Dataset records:
• • • • • • •

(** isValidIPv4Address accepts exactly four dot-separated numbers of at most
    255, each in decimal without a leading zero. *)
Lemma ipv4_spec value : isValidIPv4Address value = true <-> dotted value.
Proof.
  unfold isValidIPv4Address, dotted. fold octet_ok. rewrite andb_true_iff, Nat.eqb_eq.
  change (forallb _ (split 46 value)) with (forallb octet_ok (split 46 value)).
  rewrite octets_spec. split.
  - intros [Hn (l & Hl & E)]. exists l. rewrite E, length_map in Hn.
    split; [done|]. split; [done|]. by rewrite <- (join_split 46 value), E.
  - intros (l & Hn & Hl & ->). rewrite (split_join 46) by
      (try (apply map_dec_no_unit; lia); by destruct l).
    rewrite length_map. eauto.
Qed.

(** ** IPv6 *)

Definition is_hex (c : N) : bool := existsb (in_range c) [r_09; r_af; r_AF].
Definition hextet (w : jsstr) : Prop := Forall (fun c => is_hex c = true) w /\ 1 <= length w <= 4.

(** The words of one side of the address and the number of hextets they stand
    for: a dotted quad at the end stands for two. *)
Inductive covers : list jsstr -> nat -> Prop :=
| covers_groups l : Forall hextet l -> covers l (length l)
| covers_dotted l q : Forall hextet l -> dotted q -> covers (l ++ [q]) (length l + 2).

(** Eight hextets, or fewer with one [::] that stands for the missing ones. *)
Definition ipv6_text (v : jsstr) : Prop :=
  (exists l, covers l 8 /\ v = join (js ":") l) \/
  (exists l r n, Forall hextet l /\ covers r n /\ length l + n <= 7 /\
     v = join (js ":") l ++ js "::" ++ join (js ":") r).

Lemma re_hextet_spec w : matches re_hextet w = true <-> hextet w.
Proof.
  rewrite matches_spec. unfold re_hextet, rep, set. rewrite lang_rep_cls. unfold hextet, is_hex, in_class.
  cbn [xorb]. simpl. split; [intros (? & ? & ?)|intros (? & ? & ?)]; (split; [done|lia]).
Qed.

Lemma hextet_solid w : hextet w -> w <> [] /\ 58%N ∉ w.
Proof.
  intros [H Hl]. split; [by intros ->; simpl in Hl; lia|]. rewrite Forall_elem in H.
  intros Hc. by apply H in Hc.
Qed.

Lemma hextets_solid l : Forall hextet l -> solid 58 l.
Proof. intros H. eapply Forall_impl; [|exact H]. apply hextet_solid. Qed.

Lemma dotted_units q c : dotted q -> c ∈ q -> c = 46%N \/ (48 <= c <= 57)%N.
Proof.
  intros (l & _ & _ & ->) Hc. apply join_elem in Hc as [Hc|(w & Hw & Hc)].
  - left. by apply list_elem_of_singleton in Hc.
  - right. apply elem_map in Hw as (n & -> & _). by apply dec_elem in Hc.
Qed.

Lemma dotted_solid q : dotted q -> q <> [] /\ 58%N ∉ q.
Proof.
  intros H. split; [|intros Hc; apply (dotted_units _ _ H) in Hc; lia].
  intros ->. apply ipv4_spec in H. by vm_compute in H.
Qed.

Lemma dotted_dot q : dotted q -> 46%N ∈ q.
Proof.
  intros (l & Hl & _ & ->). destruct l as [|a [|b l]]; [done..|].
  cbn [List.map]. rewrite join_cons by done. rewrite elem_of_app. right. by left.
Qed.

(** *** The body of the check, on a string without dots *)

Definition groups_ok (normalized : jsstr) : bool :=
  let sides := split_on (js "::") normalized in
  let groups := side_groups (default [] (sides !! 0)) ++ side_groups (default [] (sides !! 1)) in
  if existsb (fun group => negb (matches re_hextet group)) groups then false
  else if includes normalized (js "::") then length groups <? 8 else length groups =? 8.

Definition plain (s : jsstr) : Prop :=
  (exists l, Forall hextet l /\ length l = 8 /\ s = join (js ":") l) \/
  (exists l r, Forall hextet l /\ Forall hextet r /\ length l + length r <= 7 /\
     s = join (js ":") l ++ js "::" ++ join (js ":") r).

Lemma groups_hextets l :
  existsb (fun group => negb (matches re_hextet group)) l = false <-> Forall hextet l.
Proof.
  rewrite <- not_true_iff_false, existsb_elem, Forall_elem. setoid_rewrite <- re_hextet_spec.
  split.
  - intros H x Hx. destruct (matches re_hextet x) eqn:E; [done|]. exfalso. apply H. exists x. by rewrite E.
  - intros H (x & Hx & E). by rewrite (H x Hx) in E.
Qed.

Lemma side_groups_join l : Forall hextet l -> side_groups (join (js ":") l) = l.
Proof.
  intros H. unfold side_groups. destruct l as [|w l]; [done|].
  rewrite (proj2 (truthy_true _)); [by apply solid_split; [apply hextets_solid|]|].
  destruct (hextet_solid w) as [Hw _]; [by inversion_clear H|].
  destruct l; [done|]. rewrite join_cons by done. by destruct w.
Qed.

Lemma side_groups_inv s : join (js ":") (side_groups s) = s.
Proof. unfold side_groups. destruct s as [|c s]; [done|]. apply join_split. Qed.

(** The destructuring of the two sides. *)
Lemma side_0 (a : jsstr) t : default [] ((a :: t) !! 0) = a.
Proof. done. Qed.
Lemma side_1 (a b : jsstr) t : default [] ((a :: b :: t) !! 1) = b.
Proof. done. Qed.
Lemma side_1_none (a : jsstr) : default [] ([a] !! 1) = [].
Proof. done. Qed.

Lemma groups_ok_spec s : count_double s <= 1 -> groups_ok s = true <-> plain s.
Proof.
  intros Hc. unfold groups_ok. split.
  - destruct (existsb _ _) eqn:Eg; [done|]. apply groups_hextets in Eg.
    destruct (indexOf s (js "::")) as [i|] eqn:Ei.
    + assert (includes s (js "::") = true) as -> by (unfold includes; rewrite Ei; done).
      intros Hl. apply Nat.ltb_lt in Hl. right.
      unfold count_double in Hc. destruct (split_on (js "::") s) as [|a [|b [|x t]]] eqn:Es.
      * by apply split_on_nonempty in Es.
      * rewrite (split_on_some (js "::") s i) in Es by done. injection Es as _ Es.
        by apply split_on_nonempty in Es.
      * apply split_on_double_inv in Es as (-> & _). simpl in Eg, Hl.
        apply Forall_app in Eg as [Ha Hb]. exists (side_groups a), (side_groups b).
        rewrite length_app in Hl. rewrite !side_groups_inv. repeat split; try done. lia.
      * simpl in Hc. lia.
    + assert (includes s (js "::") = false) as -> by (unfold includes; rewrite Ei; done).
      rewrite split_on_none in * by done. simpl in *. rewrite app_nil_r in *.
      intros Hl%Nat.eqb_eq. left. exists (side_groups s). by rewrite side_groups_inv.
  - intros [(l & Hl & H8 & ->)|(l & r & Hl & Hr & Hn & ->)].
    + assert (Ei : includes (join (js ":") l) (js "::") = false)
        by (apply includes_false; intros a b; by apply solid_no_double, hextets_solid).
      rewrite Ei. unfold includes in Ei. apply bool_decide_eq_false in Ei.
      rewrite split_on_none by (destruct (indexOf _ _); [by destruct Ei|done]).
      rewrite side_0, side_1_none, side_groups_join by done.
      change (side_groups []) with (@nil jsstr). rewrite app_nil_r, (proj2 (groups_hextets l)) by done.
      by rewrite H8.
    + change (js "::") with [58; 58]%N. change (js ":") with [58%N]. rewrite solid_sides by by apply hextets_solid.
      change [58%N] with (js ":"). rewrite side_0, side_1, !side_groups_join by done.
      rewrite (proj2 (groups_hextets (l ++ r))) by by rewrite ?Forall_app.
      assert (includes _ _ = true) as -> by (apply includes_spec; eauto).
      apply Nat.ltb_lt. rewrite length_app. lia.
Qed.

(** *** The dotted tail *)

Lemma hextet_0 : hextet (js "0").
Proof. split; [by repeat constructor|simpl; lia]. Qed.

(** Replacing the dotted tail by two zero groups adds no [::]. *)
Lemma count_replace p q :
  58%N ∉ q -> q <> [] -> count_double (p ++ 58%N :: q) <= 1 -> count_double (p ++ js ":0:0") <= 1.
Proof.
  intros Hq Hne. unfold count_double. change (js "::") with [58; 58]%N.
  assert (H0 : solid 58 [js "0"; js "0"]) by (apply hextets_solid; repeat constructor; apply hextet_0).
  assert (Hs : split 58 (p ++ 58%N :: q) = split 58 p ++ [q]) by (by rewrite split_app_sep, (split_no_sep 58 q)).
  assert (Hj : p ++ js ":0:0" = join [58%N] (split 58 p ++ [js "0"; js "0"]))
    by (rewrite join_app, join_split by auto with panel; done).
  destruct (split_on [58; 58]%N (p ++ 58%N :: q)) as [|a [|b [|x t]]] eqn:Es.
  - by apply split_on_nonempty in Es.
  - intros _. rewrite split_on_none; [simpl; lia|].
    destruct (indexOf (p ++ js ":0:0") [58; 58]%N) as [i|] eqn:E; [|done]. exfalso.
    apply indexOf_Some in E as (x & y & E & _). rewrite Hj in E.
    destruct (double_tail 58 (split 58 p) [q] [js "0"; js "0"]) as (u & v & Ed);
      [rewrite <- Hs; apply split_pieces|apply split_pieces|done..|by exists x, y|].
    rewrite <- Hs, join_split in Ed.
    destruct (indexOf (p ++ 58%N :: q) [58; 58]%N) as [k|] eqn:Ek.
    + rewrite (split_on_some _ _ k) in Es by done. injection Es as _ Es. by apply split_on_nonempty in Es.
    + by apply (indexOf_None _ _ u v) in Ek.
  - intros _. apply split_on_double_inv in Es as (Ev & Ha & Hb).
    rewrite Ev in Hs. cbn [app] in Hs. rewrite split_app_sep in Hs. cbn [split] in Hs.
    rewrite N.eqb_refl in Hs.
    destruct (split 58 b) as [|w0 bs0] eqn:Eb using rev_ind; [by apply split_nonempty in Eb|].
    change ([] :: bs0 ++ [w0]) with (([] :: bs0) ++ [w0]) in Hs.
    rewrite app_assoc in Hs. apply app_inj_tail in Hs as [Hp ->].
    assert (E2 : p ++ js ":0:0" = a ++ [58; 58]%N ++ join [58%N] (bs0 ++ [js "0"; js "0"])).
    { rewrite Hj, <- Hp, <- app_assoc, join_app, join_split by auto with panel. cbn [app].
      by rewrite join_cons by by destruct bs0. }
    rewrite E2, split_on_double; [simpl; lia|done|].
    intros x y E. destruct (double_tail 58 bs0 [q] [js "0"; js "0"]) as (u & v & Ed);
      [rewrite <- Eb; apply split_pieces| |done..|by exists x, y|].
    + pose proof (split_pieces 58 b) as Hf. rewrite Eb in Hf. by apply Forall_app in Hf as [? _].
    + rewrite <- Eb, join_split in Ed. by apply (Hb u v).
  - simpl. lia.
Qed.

• • • • • • •

● **What is expected**:
Each line from the one containing "rewrite E2, split_on_double;" through the last line of the entries above is to be returned exactly, and no others.

● **Expected output**:
    rewrite E2, split_on_double; [simpl; lia|done|].
    intros x y E. destruct (double_tail 58 bs0 [q] [js "0"; js "0"]) as (u & v & Ed);
      [rewrite <- Eb; apply split_pieces| |done..|by exists x, y|].
    + pose proof (split_pieces 58 b) as Hf. rewrite Eb in Hf. by apply Forall_app in Hf as [? _].
    + rewrite <- Eb, join_split in Ed. by apply (Hb u v).
  - simpl. lia.
Qed.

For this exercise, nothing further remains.